Soil work in LiberiaTraining the Trainers in Liberia

Weil worked in several counties of Liberia to assist local NGOs in diagnosing and solving soil fertility problems that plagues smallholder vegetable farmers.

Millennium Villages

Soil work as part of Millennium Villages ProjectMillennium Villages Project

From June 2009 to January 2010, Weil served as Senior Research Fellow at Earth Institute Tropical Agriculture Program at Columbia University, New York in which capacity he advised the Millennium Villages Project in on soil and crop related issue in Tanzania, Kenya, Ethiopia, Malawi, Uganda, and Senegal. In each of these countries Weil worked to solve agriculturally related problems in village clusters with up to 30,000 residents.

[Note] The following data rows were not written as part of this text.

(** [x.view(B, T)] of a one-dimensional tensor: its entries in [B] rows of
    [T]; an error unless there are [B * T] of them *)
Definition view {A} (B T : nat) (x : list A) : result (list (list A)) :=
  if decide (length x = B * T) then Ok (reshape (replicate B T) x)
  else Err RuntimeError.

(** the slices [l[i:j]] (for [i ≤ j]), [l[:-1]] and [l[1:]] *)
Definition slice {A} (i j : nat) (l : list A) : list A := take (j - i) (drop i l).
Definition all_but_last {A} (l : list A) : list A := take (length l - 1) l.
Definition from_second {A} (l : list A) : list A := drop 1 l.

Definition next_batch (self : t)
  : result (list (list Z) * list (list Z) * t) :=
  let B := B self in
  let T := T self in
  let buf := slice (CurrentIdx self) (CurrentIdx self + B * T + 1) (tokens self) in
  x ← view B T (all_but_last buf);
  y ← view B T (from_second buf);
  let self := mk B T (tokens self) (CurrentIdx self + B * T) in
  Ok (x, y, self).

End DataLoaderLite.

(** the window of [n] tokens that starts at position [i] of a stream *)
Definition window {A} (i n : nat) (l : list A) : list A := take n (drop i l).

(** the batch [(x, y)] read at position [c] of the token stream of a loader *)
Definition batch_at (self : DataLoaderLite.t) (c : nat)
  : list (list Z) * list (list Z) :=
  let B := DataLoaderLite.B self in
  let T := DataLoaderLite.T self in
  (reshape (replicate B T) (window c (B * T) (DataLoaderLite.tokens self)),
   reshape (replicate B T) (window (c + 1) (B * T) (DataLoaderLite.tokens self))).

(** the loader [self] with its read position moved to [c] *)
Definition at_position (self : DataLoaderLite.t) (c : nat) : DataLoaderLite.t :=
  DataLoaderLite.mk (DataLoaderLite.B self) (DataLoaderLite.T self)
                    (DataLoaderLite.tokens self) c.

(** a loader of batches of one sequence of three tokens *)
Definition loader_example : DataLoaderLite.t :=
  DataLoaderLite.init 1 3 [0; 1; 2; 1; 0; 2; 1; 0]%Z.

(** ** Shapes of the parameters of an object graph

    [R p sh] reads "the slot content [p] stands for a tensor of shape [sh]".
    The predicates say that the slots of a module stand for tensors of the
    shapes its constructor asks for. *)

Section shaped.
Context {P : Type} (R : P → list nat → Prop).

Definition Linear_shaped (in_features out_features : nat) (l : Linear.t P) : Prop :=
  R (Linear.weight l) [out_features; in_features] ∧
  ∃ b, Linear.bias l = Some b ∧ R b [out_features].

Definition LayerNorm_shaped (n : nat) (l : LayerNorm.t P) : Prop :=
  R (LayerNorm.weight l) [n] ∧ R (LayerNorm.bias l) [n].

Definition Embedding_shaped (num dim : nat) (e : Embedding.t P) : Prop :=
  R (Embedding.weight e) [num; dim].

Definition CausalSelfAttention_shaped (config : GPTConfig)
    (a : CausalSelfAttention.t P) : Prop :=
  Linear_shaped (n_embd config) (3 * n_embd config) (CausalSelfAttention.c_attn a) ∧
  Linear_shaped (n_embd config) (n_embd config) (CausalSelfAttention.c_proj a) ∧
  CausalSelfAttention.n_embd a = n_embd config ∧
  CausalSelfAttention.n_head a = n_head config.

Definition MLP_shaped (config : GPTConfig) (m : MLP.t P) : Prop :=
  Linear_shaped (n_embd config) (4 * n_embd config) (MLP.c_fc m) ∧
  Linear_shaped (4 * n_embd config) (n_embd config) (MLP.c_proj m).

Definition Block_shaped (config : GPTConfig) (b : Block.t P) : Prop :=
  LayerNorm_shaped (n_embd config) (Block.ln_1 b) ∧
  CausalSelfAttention_shaped config (Block.attn b) ∧
  LayerNorm_shaped (n_embd config) (Block.ln_2 b) ∧
  MLP_shaped config (Block.mlp b).

Definition GPT_shaped (g : GPT.t P) : Prop :=
  let config := GPT.config g in
  let tr := GPT.transformer g in
  Embedding_shaped (vocab_size config) (n_embd config) (GPT.wte tr) ∧
  Embedding_shaped (block_size config) (n_embd config) (GPT.wpe tr) ∧
  length (GPT.h tr) = n_layer config ∧
  Forall (Block_shaped config) (GPT.h tr) ∧
  LayerNorm_shaped (n_embd config) (GPT.ln_f tr) ∧
  Linear_shaped (n_embd config) (vocab_size config) (GPT.lm_head g).
End shaped.

(** the reference [l] was allocated with shape [sh] *)
Definition allocated (s : layout) (l : loc) (sh : list nat) : Prop :=
  shapes s !! l = Some sh ∧ l < next s.

(** nothing is recorded at or past the next free reference *)
Definition layout_ok (s : layout) : Prop :=
  ∀ l, next s ≤ l → shapes s !! l = None.

(** a configuration whose attention layers may be built *)
Definition heads_divide (config : GPTConfig) : Prop :=
  n_head config ≠ 0 ∧ n_embd config `mod` n_head config = 0.

(** what was allocated in [s] is allocated in [s'] *)
Definition extends (s s' : layout) : Prop :=
  ∀ l sh, allocated s l sh → allocated s' l sh.

(** * Properties

    ** The forward pass, position by position *)

Section forward_facts.
Context {Sub : Substrate}.

Lemma at_positions_compose {A B C} (f : A → B) (g : B → C) (x : list (list A)) :
  at_positions g (at_positions f x) = at_positions (g ∘ f) x.
Proof.
  unfold at_positions. rewrite <- list_fmap_compose.
  apply list_fmap_ext. intros _ row _. simpl. by rewrite <- list_fmap_compose.
Qed.

Lemma add3_at_positions (f : Vec → Vec) (x : Act3) :
  add3 x (at_positions f x) = at_positions (λ v, vadd v (f v)) x.
Proof.
  unfold add3, at_positions.
  rewrite zip_with_fmap_r, zip_with_diag.
  apply list_fmap_ext. intros _ row _.
  by rewrite zip_with_fmap_r, zip_with_diag.
Qed.

Lemma CausalSelfAttention_forward_eq (a : CausalSelfAttention.t Tensor) (x : Act3) :
  CausalSelfAttention.forward a x =
  at_positions (Linear.forward_vec (CausalSelfAttention.c_proj a)) x.
Proof. reflexivity. Qed.

Lemma MLP_forward_eq (m : MLP.t Tensor) (x : Act3) :
  MLP.forward m x = at_positions (MLP_vec m) x.
Proof.
  unfold MLP.forward, MLP.gelu, Linear.forward.
  by rewrite !at_positions_compose.
Qed.
Fixpoint run {W A : Type} (h : handler W) (p : prog A) (w : W) : A * W * trace :=
  match p with
  | Ret a => (a, w, [])
  | Vis o k =>
      let '(x, w1) := h _ o w in
      let '(a, w2, t) := run h (k x) w1 in
      (a, w2, event_of o x :: t)
  end.

Definition run_value {W A : Type} (h : handler W) (p : prog A) (w : W) : A :=
  fst (fst (run h p w)).
Definition run_world {W A : Type} (h : handler W) (p : prog A) (w : W) : W :=
  snd (fst (run h p w)).
Definition run_trace {W A : Type} (h : handler W) (p : prog A) (w : W) : trace :=
  snd (run h p w).

(** ** [scroll_to_bottom] *)

(** Python floats are read as exact rationals; [a > b] on them: *)
Definition Qgtb (a b : Q) : bool := negb (Qle_bool a b).

Definition height_script : string := "return document.body.scrollHeight".
Definition scroll_script : string :=
  "window.scrollTo(0, document.body.scrollHeight);".
Definition css_selector : string := "css selector".
Definition end_marker : string := "[class*='noMoreMessages']".

(** Line 70: [f"Timeout raggiunto dopo {timeout} secondi"] *)
Definition timeout_msg (timeout : Z) : string :=
  "Timeout raggiunto dopo " +:+ pretty timeout +:+ " secondi".

(** The two locals the loop updates. *)
Record scroll_vars : Type := ScrollVars {
  last_height : jsval;
  scroll_attempts : Z
}.

(** How one pass through the loop body ends: it falls off the end or
    reaches [continue], it reaches [break], or a call raised outside a
    [try]. *)
Inductive flow : Type :=
| Continue
| Break
| Propagate (e : exn).

(** Lines 59-83: the body of [while scroll_attempts < max_scrolls]. *)
Definition scroll_iteration (d : driver) (pause : Q) (timeout : Z)
    (start_time : Q) (v : scroll_vars) : prog (scroll_vars * flow) :=
  let attempts := scroll_attempts v + 1 in
  let v := ScrollVars (last_height v) attempts in
  call (LogMsg DEBUG ("Tentativo di scroll #" +:+ pretty attempts));;
  r ← call (ExecuteScript d scroll_script);
  match r with
  | Raise e => mret (v, Propagate e)
  | Ok _ =>
    r ← call (TimeSleep pause);
    match r with
    | Raise e => mret (v, Propagate e)
    | Ok _ =>
      r ← call (ExecuteScript d height_script);
      match r with
      | Raise e => mret (v, Propagate e)
      | Ok new_height =>
        call (LogMsg DEBUG ("Altezza precedente: " +:+ jsval_str (last_height v)
                            +:+ ", nuova altezza: " +:+ jsval_str new_height));;
        if jsval_eqb new_height (last_height v) then
          now ← call TimeTime;
          if Qgtb (now - start_time)%Q (inject_Z timeout) then
            call (LogMsg INFO (timeout_msg timeout));;
            mret (v, Break)
          else
            call (LogMsg DEBUG "Nessun cambiamento nell'altezza, attesa prolungata");;
            r ← call (TimeSleep (pause * 2)%Q);
            match r with
            | Raise e => mret (v, Propagate e)
            | Ok _ => mret (v, Continue)
            end
        else
          let v := ScrollVars new_height attempts in
          r ← call (FindElements d css_selector end_marker);
          match r with
          | Ok (_ :: _) =>
            call (LogMsg INFO "Trovato indicatore di fine messaggi");;
            mret (v, Break)
          | Ok [] => mret (v, Continue)
          | Raise e =>
            call (LogMsg DEBUG ("Errore cercando indicatore fine messaggi: "
                                +:+ exn_msg e));;
            mret (v, Continue)
          end
      end
    end
  end.

(** The [while] loop.  [fuel] bounds the number of times the loop condition
    is evaluated; [None] means the bound was hit before the loop was left. *)
Fixpoint scroll_loop (fuel : nat) (d : driver) (max_scrolls : Z) (pause : Q)
    (timeout : Z) (start_time : Q) (v : scroll_vars)
    : prog (option (scroll_vars * option exn)) :=
  match fuel with
  | O => mret None
  | S fuel' =>
    if scroll_attempts v <? max_scrolls then
      '(v', f) ← scroll_iteration d pause timeout start_time v;
      match f with
      | Continue => scroll_loop fuel' d max_scrolls pause timeout start_time v'
      | Break => mret (Some (v', None))
      | Propagate e => mret (Some (v', Some e))
      end
    else mret (Some (v, None))
  end.

(** [scroll_to_bottom(driver, max_scrolls, pause, timeout)].  [Some (Ok tt)]:
    returned; [Some (Raise e)]: [e] left the function; [None]: out of fuel. *)
Definition scroll_to_bottom (fuel : nat) (d : driver) (max_scrolls : Z)
    (pause : Q) (timeout : Z) : prog (option (result unit)) :=
  call (LogMsg INFO ("Inizio scrolling (max " +:+ pretty max_scrolls
                     +:+ " scrolls, timeout " +:+ pretty timeout +:+ "s)"));;
  r ← call (ExecuteScript d height_script);
  match r with
  | Raise e => mret (Some (Raise e))
  | Ok h0 =>
    start_time ← call TimeTime;
    r ← scroll_loop fuel d max_scrolls pause timeout start_time (ScrollVars h0 0);
    match r with
    | None => mret None
    | Some (_, Some e) => mret (Some (Raise e))
    | Some (v, None) =>
      call (LogMsg INFO ("Scrolling completato dopo "
                         +:+ pretty (scroll_attempts v) +:+ " tentativi"));;
      mret (Some (Ok tt))
    end
  end.

(** ** String and path helpers of the Python library

    [os.path] is [posixpath]: the script is modelled on a POSIX system. *)

(** [s.split(sep)] for a one-character separator. *)
Fixpoint py_split (sep : ascii) (s : string) : list string :=
  match s with
  | EmptyString => [EmptyString]
  | String c r =>
    if Ascii.eqb c sep then EmptyString :: py_split sep r
    else match py_split sep r with
         | [] => [String c EmptyString]
         | p :: ps => String c p :: ps
         end
  end.

(** [s.rfind(c)], scanning from index [i] with [found] the best so far. *)
Fixpoint rfind_from (c : ascii) (s : string) (i found : Z) : Z :=
  match s with
  | EmptyString => found
  | String a r => rfind_from c r (i + 1) (if Ascii.eqb a c then i else found)
  end.

Definition rfind (c : ascii) (s : string) : Z := rfind_from c s 0 (-1).

(** [s[i:]] for [i >= 0] *)
Fixpoint string_drop (n : nat) (s : string) : string :=
  match n, s with
  | O, _ => s
  | S n', String _ r => string_drop n' r
  | S _, EmptyString => EmptyString
  end.

Definition string_last (s : string) : option ascii :=
  match String.length s with
  | O => None
  | S n => String.get n s
  end.

Definition endswith (s : string) (c : ascii) : bool :=
  match string_last s with
  | Some a => Ascii.eqb a c
  | None => false
  end.

Definition startswith (s : string) (c : ascii) : bool :=
  match s with
  | String a _ => Ascii.eqb a c
  | EmptyString => false
  end.

(** [posixpath.basename]: [i = p.rfind('/') + 1; return p[i:]] *)
Definition basename (p : string) : string :=
  let i := rfind "/" p + 1 in
  string_drop (Z.to_nat i) p.

(** [posixpath.join(a, b)] *)
Definition path_join (a b : string) : string :=
  if startswith b "/" then b
  else if (String.eqb a "" || endswith a "/")%bool then a +:+ b
  else a +:+ "/" +:+ b.

(** [Response.raise_for_status] of the requests library: an [HTTPError] for
    a status in 400..599, nothing otherwise. *)
Definition raise_for_status (resp : response) : option exn :=
  let code := status_code resp in
  if (400 <=? code) && (code <? 500) then
    Some (Exn HTTPError (pretty code +:+ " Client Error: " +:+ reason resp
                         +:+ " for url: " +:+ resp_url resp))
  else if (500 <=? code) && (code <? 600) then
    Some (Exn HTTPError (pretty code +:+ " Server Error: " +:+ reason resp
                         +:+ " for url: " +:+ resp_url resp))
  else None.

(** ** [download_images] *)

Definition media_selector : string := "a[href*='cdn.discordapp.com']".

(** The locals of the loop.  [url] is [None] while the name is unbound,
    [Some None] when it holds Python's [None]. *)
Record dl_vars : Type := DlVars {
  url : option (option string);
  seen : gset string;
  downloaded : Z;
  skipped : Z;
  errors : Z
}.

Definition dl_init : dl_vars := DlVars None ∅ 0 0 0.

Definition set_url (u : option string) (v : dl_vars) : dl_vars :=
  DlVars (Some u) (seen v) (downloaded v) (skipped v) (errors v).
Definition seen_add (u : string) (v : dl_vars) : dl_vars :=
  DlVars (url v) ({[ u ]} ∪ seen v) (downloaded v) (skipped v) (errors v).
Definition incr_downloaded (v : dl_vars) : dl_vars :=
  DlVars (url v) (seen v) (downloaded v + 1) (skipped v) (errors v).
Definition incr_skipped (v : dl_vars) : dl_vars :=
  DlVars (url v) (seen v) (downloaded v) (skipped v + 1) (errors v).
Definition incr_errors (v : dl_vars) : dl_vars :=
  DlVars (url v) (seen v) (downloaded v) (skipped v) (errors v + 1).
(** Collaborators that answer every request with [reply].  The serializer
    is [JSON.stringify], as in [apollo-link-http-common]. *)
Definition collaborators (reply : Settled Response) : Collaborators Body Body Response :=
  {| selectURI := fun _ _ fallback => fallback;
     selectHttpOptionsAndBody := fun operation _ _ _ => (defaults, operation);
     fallbackHttpConfig :=
       {| http := Plain VUndefined; options := Plain VUndefined;
          credentials := Plain VUndefined; config_headers := Plain VUndefined |};
     serializeFetchParameter := fun b _ => JSON.stringify (json b);
     createSignalIfSupported := Some 0%nat;
     parseAndCheckHttpResponse := fun _ response => parsed response;
     extractFiles := fun b => (attachments b, {| json := json b; attachments := [] |});
     fetch := fun _ _ => reply |}.

Definition link : LinkOptions Response :=
  {| opt_uri := None; opt_fetch := None; opt_fetchOptions := VUndefined;
     opt_credentials := VUndefined; opt_headers := VUndefined;
     opt_includeExtensions := VUndefined |}.

Definition start : @World Response :=
  {| context := ∅; request_options := defaults; trace := [] |}.

Definition ok : Settled Response :=
  Fulfilled {| status := 200;
               parsed := Fulfilled (VObj [("data", VObj [("user", VNull)])]) |}.

Definition user_by_id : value :=
  VObj [("query", VStr "{ user(id: $id) { name } }");
        ("variables", VObj [("id", VNum 5)])].

Definition user_by_name : value :=
  VObj [("query", VStr "{ user(name: $name) { id } }");
        ("variables", VObj [("name", VStr "O'Brien")])].

Definition named_twice : value :=
  VObj [("operation", VStr "A");
        ("operationName", VStr "B");
        ("query", VStr "query B { me { id } }");
        ("variables", VObj [])].

(** A persisted query: the body carries no [query]. *)
Definition persisted : value :=
  VObj [("operationName", VStr "User");
        ("variables", VObj [("id", VNum 5)]);
        ("extensions", VObj [("persistedQuery", VObj [("version", VNum 1)])])].

Definition without_variables : value :=
  VObj [("operationName", VStr "Me"); ("query", VStr "{ me { id } }")].

Definition photo : File := {| name := Some "a.jpg"; content := "JFIF" |}.

Definition upload : Body :=
  {| json := VObj [("operationName", VStr "Upload");
                   ("variables", VObj [("file", VNull)]);
                   ("query", VStr "mutation ($file: Upload!) { upload(file: $file) { id } }")];
     attachments := [{| path := "variables.file"; file := photo |}] |}.

Definition plain (v : value) : Body := {| json := v; attachments := [] |}.

(** Failures of the network call. *)
Definition partial : value :=
  VObj [("data", VObj [("user", VNull)]);
        ("errors", VArr [VObj [("message", VStr "not found")]])].

Definition server_error : Error :=
  {| error_name := VStr "ServerError"; result := partial |}.

Definition aborted : Error :=
  {| error_name := VStr "AbortError"; result := VUndefined |}.

Definition aborted_with_result : Error :=
  {| error_name := VStr "AbortError"; result := partial |}.

Definition null_data : Error :=
  {| error_name := VStr "ServerError";
     result := VObj [("data", VNull);
                     ("errors", VArr [VObj [("message", VStr "denied")]])] |}.

(** The collaborators of the runs below, an Observable, a response, and the
    world the request handler leaves for the operation without variables. *)
Definition env : Collaborators Body Body Response := collaborators ok.

Definition user_query : @Observable Body :=
  {| uri := "/graphql"; operation := plain user_by_id |}.

Definition found : Response :=
  {| status := 200; parsed := Fulfilled (VObj [("data", VObj [("user", VNull)])]) |}.

Definition requested : @World Response :=
  (@request _ _ _ env link (plain without_variables) start).2.

End Scenario.

(** ** Reading texts *)

Module Text.
Import JS.

(** Does the character occur in the text? *)
Fixpoint occurs (c : ascii) (s : string) : bool :=
  match s with
  | EmptyString => false
  | String a s' => Ascii.eqb a c || occurs c s'
  end.

(** Are the two texts the same up to the case of the ASCII letters? *)
Definition same_ignoring_case (a b : string) : bool :=
  String.eqb (string_map upper a) (string_map upper b).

Working directly with villagers as well as with the staff of this integrated development project, Weil performed field diagnosis and problem solving on a wide range of issues including compost production, human waste recycling, fertilizer recommendations, nutrients from indigenous sources, irrigation, soil conservation, cropping systems and rotations, agroforestry, soil testing, soil mapping, materials transport and agronomic crop management.


Soil work in MexicoTarahumara Indigenous Peoples in Mexico

During July 2005 and again in August-September 2009, Weil served as advisor on soil and water issues in rural development for the Tarahumara indigenous peoples in the Sierra Madre Mountains in Mexico. I advised the Government of Chihuahua State, Mexico, Coordinacion por las Tarahumara on compost production and use and on the production of seed for special indigenous “blue” corn that the local communities were producing and processing into premium food products such a pinole, chips and corn meal. Weil also worked closely with field staff of the Laguna Foundation in several isolated Tarahumara communities. This work including problem solving, advising and training on soil conservation, vegetable gardening, irrigation, compost and fertilizer use and other aspects of soil fertility in the Sierra.


Soil work as part of Food SecurityInternational Symposium on Climate Change and Food Security

In August 2008, Weil participated in research planning meetings, presented a lecture at University of Dhaka and served as session chair and a keynote speaker in the International Symposium on Climate Change and Food Security in South Asia, Dhaka, Bangladesh.


Black Desert Project

In January 2007, I made a study visit with colleagues from Cairo University to research sites in the Black Desert.


Soil work in Central AfricaRelationships Between Soil Health and Human Health in Central Africa

In January 2006 and July/August 2007, I conducted field research dealing with the relationships between soil health and human health in southern Chad, central Africa. The work was funded by a National Science Foundation grant in collaboration with The School of Public Health at Johns Hopkins University. Recent discovery of oil fields and development of pipelines in Chad had lead to changes in land use and land availability, influencing the pattern of local agricultural rotations with natural fallow. The visit in 2007 was devoted to training Chadian staff and collecting soil quality baseline data in villagers fields.


Soil work in EthiopiaEthiopian Agriculture Research Organization

During July–December, 2001, I served as advisor to the Ethiopian Agriculture Research Organization in the area of Soil and Water Research under a World Bank Agricultural Research and Training Project. In this capacity I worked at both the headquarters and at various research locations around the country to train and assist Ethiopian researchers in advancing agricultural and soil investigations.


Soil work in BrazilSoil Quality Research in Brazil

In July 2000 I collaborated in soil quality research in southern Brazil and presented seminars at the Federal University of Pelotas and the Federal University of Santa Maria.


Hands-On Sustainable Development in Honduras

In 1998-2000 I organized and led a soil quality research porject and a January “wintermester” Study Abroad course entitled “Hands-On Sustainable Development in Honduras” in collaboration with El Zamorano University about 50 km from Tegucigalpa, Honduras. Eleven University of Maryland students paired up with El Zamorano counterparts to work on research projects in the field.